Top of DATA RECORDS

(** Draws are proportional to fault candidates.  Of the values that the index
    of a draw can take, below the candidates of all blocks still open, exactly as
    many select an open block as the block has fault candidates; none selects a
    block twice. *)
Theorem draw_proportional l k bi :
  forallb has_candidates l = true → l !! k = Some bi → is_selected bi = false →
  Z.of_nat (length (List.filter (λ x, default false (is_selected <$> (draw (Z.of_nat x) l).1.1 !! k))
    (seq 0 (Z.to_nat (remaining l))))) = candidates bi.
Proof.
  intros Hok Hk Hs. pose proof (remaining_nonneg l Hok) as Hpos.
  assert (Hc : 0 ≤ candidates bi).
  { rewrite forallb_forall in Hok. apply Z.leb_le, Hok, list_elem_of_In. by eapply list_elem_of_lookup_2. }
  assert (Hpre : 0 ≤ remaining (take k l)) by (by apply remaining_nonneg, forallb_take).
  assert (Hle : remaining (take k l) + candidates bi ≤ remaining l).
  { rewrite <- (take_drop_middle l k bi Hk) at 2. unfold remaining. rewrite sum_of_app, sum_of_cons.
    unfold open_candidates at 3. rewrite Hs.
    assert (0 ≤ remaining (drop (S k) l)) by (by apply remaining_nonneg, forallb_drop). unfold remaining in *. lia. }
  rewrite (count_interval _ (Z.to_nat (remaining (take k l))) (Z.to_nat (candidates bi))); [lia|].
  intros x Hx. pose proof (draw_selects l (Z.of_nat x) k bi Hok ltac:(lia) Hk Hs) as Hd.
  destruct (draw_spec l (Z.of_nat x) Hok ltac:(lia)) as (k' & bi' & Hk' & Hs' & Hdr & Hr).
  rewrite Hdr in Hd |- *. cbn [fst] in *. pose proof (lookup_lt_Some _ _ _ Hk') as Hlt.
  destruct (decide (k = k')) as [<-|Hne].
  - rewrite list_lookup_insert_eq by done. rewrite Hk in Hk'. injection Hk' as <-. simpl. split; [lia|done].
  - rewrite list_lookup_insert_ne in Hd |- * by done. rewrite Hk in Hd |- *. simpl. rewrite Hs. split; [done|].
    intros Hin. exfalso. assert (Some bi = Some (select bi)) as Heq by (apply Hd; lia).
    injection Heq as Heq. rewrite Heq in Hs. done.
Qed.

Bottom of DATA RECORDS

TASK ITEM
The line containing "destruct (draw_spec l" and every line after it, through the end of the records above: output exactly those, and nothing else.

ANSWER TO THIS EXERCISE
  destruct (draw_spec l (Z.of_nat x) Hok ltac:(lia)) as (k' & bi' & Hk' & Hs' & Hdr & Hr).
  rewrite Hdr in Hd |- *. cbn [fst] in *. pose proof (lookup_lt_Some _ _ _ Hk') as Hlt.
  destruct (decide (k = k')) as [<-|Hne].
  - rewrite list_lookup_insert_eq by done. rewrite Hk in Hk'. injection Hk' as <-. simpl. split; [lia|done].
  - rewrite list_lookup_insert_ne in Hd |- * by done. rewrite Hk in Hd |- *. simpl. rewrite Hs. split; [done|].
    intros Hin. exfalso. assert (Some bi = Some (select bi)) as Heq by (apply Hd; lia).
    injection Heq as Heq. rewrite Heq in Hs. done.
Qed.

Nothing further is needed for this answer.